Epstein just opened the 23,000-square-foot Milk Street Cafe in June, marking the first expansion of the eatery and catering business with the same name that he and his wife opened in Boston 30 years ago. Using loans and private investors, Epstein poured $4 million into the project and said he was proud to be part of lower Manhattan's revitalization.

On the restaurant's first day in June, former Deputy Mayor Stephen Goldsmith helped ring an "opening bell" and praised Epstein for creating much-needed new jobs in the city.

The restaurant's sales grew steadily over the summer, and Epstein said he was on track to break even by October or November at the latest.

But now, Epstein said he isn't sure how much longer he'll be able to keep his doors open. In addition to laying off 21 of his 97 workers last week, he also cut back the restaurant's operating hours and now closes at 3:30 p.m.
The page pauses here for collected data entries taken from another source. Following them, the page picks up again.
(** * Shortest router paths (dijkstra.py): a shallow embedding and its properties

    The development follows the layout of [dijkstra.py]: the address codec
    ([ipv4_to_value], [value_to_ipv4], [get_subnet_mask_value],
    [ips_same_subnet]), the router locator ([find_router_for_ip]), the
    shortest-path engine and the path reconstruction ([get_shortest_path]) and
    the entry point [dijkstras_shortest_path].

    Python values are modelled as follows.
    - [int] is [Z]; [|], [&], [<<] and [>>] are [Z.lor], [Z.land], [Z.shiftl]
      and [Z.shiftr] (Python integers are unbounded and two's complement).
    - [str] is [string], read as a sequence of code points below 256.
    - the [routers] dictionary and each [connections] dictionary are
      association lists in insertion order (iteration order matters); the
      [distances] and [previous] dictionaries, which are only read and written
      by key, are [gmap]s.
    - the [unvisited] set is the list of its elements in iteration order.
      That order depends on the hashes of the strings, so it is a parameter
      [set_order] of the search, and the properties hold for every order.
    - [math.inf] is the only float that occurs: a distance is [Inf] or an
      exact integer [Fin z]; adding an integer to [math.inf] converts the
      integer to a float, which overflows for very large integers.
    - an exception is a value [Raise e] of the [result] type.
    - the interpreter is CPython on a 64-bit build with its default settings:
      a repeat count must fit an index ([sys.maxsize] = 2^63 - 1), and [int]
      reads at most 4300 decimal digits ([sys.get_int_max_str_digits()]).
    - how long a string can be built depends on the memory of the machine,
      not on the program: it is the parameter [max_str_len] of a [machine],
      and the properties hold for every machine.
    - the two [while] loops take fuel: [None] means that the fuel ran out
      before the loop ended. The properties give a number of iterations that
      is enough. *)

From Stdlib Require Import ZArith Lia Ascii String DecimalString.
From stdpp Require Import base numbers list strings gmap fin_maps.

Local Open Scope Z_scope.

(** ** Exceptions *)

Inductive exn : Type :=
| IndexError
| ValueError
| KeyError
| OverflowError
| MemoryError.

Inductive result (A : Type) : Type :=
| Ok (a : A)
| Raise (e : exn).

Arguments Ok {A} a.
Arguments Raise {A} e.

#[global] Instance result_ret : MRet result := fun A a => Ok a.
#[global] Instance result_bind : MBind result := fun A B f m =>
  match m with
  | Ok a => f a
  | Raise e => Raise e
  end.

Definition is_Ok {A} (r : result A) : bool :=
  match r with
  | Ok _ => true
  | Raise _ => false
  end.

(** [o] when present, exception [e] otherwise. *)
Definition or_raise {A} (e : exn) (o : option A) : result A :=
  match o with
  | Some a => Ok a
  | None => Raise e
  end.

(** ** Python built-ins used by the program *)

(** [s.split(sep)] for a one-character separator: every occurrence of [sep]
    ends a field, so a text with [n] separators has [n + 1] fields. *)
Fixpoint py_split (sep : ascii) (s : string) : list string :=
  match s with
  | EmptyString => [EmptyString]
  | String c s' =>
      if Ascii.eqb c sep then EmptyString :: py_split sep s'
      else match py_split sep s' with
           | f :: fs => String c f :: fs
           | [] => [String c EmptyString]
           end
  end.

(** [sep.join(l)]. *)
Fixpoint py_join (sep : string) (l : list string) : string :=
  match l with
  | [] => EmptyString
  | [x] => x
  | x :: rest => x +:+ sep +:+ py_join sep rest
  end.

(** [l[i]] for a list and an index [i >= 0]. *)
Definition py_index {A} (l : list A) (i : Z) : result A :=
  or_raise IndexError (l !! Z.to_nat i).

(** [sys.maxsize], the largest index. *)
Definition index_max : Z := 2 ^ 63 - 1.

(** The memory of the machine that runs the program: [max_str_len] is the
    length of the longest string that the allocator grants; building a longer
    one raises MemoryError. Nothing is known of it but that the 32 characters
    of a mask are granted, and that a string, which is stored with a header,
    is shorter than [sys.maxsize]. *)
Class machine : Type := {
  max_str_len : Z;
  max_str_len_mask : 32 ≤ max_str_len;
  max_str_len_index : max_str_len < index_max;
}.

(** The text made of [n] copies of the character [c]. *)
Fixpoint rep_char (c : ascii) (n : nat) : string :=
  match n with
  | O => EmptyString
  | S n' => String c (rep_char c n')
  end.

(** [c * n] for a one-character string [c]: the count must fit an index
    (OverflowError: "cannot fit 'int' into an index-sized integer"); the
    result is the empty string when [n <= 0]; MemoryError when it is longer
    than the machine grants. *)
Definition py_repeat {mach : machine} (c : ascii) (n : Z) : result string :=
  if (n <? - index_max - 1) || (index_max <? n) then Raise OverflowError
  else if max_str_len <? n then Raise MemoryError
  else Ok (rep_char c (Z.to_nat n)).

(** [str(n)] for an integer (of at most 4300 digits; the program applies it
    to octets). *)
Definition py_str (n : Z) : string :=
  NilZero.string_of_int (Z.to_int n).

(** Whitespace accepted around a number by [int]: tab to carriage return,
    space, and the two spaces of the range 128..255 (NEL and NBSP). *)
Definition is_space (c : ascii) : bool :=
  let n := Z.of_nat (nat_of_ascii c) in
  ((9 <=? n) && (n <=? 13)) || (n =? 32) || (n =? 133) || (n =? 160).

Definition digit_value (c : ascii) : option Z :=
  let n := Z.of_nat (nat_of_ascii c) in
  if (48 <=? n) && (n <=? 57) then Some (n - 48) else None.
Monday through Thursday, rather than 9 p.m.

"If we don't get these barricades down, we will be out of business," Epstein said Monday. "I give myself three weeks."

Epstein said he is frustrated that he cannot get anyone at the city to return his calls, and he said he would never open another business in New York if this one fails.

On Monday, Epstein did manage to speak on the phone to Donald Trump, his landlord, and Trump said he would try to intervene with the city to get the barricades removed, Epstein said.

Marc LaVorgna, spokesman for the Mayor's Office, said the city wants to help Epstein.

"We have been working closely with the community to address the issues caused by the Occupy Wall Street protesters and will continue to do so," LaVorgna said in an e-mail.

Mayor Michael Bloomberg criticized the Occupy Wall Street protesters in October for negatively impacting local businesses and said they are "trying to destroy jobs." 

Occupy Wall Street released a statement Tuesday saying that the blame for the barricades rests with the NYPD, not the protesters.

"The NYPD makes the decisions on the part of police barricades," the statement said in part. 

"This is not our choice and we would never want businesses to have to deal with inconveniences that may reduce their business traffic."

The NYPD and Trump's spokeswoman did not immediately respond to requests for comment Tuesday.

The issue of the Wall Street barricades has come up at recent community meetings, and NYPD officers have repeatedly said that the security barriers must remain in place because the protesters do not give advance notice of their marches and routes.

Epstein said he supports people's right to protest, and is proud to have participated in a massive 1987 march on Washington to free oppressed Jews from the Soviet Union.

But he said he couldn't condone Occupy Wall Street's tactics.

"This movement is not serious," Epstein said. "If it was, they would not want small businesses going out of business."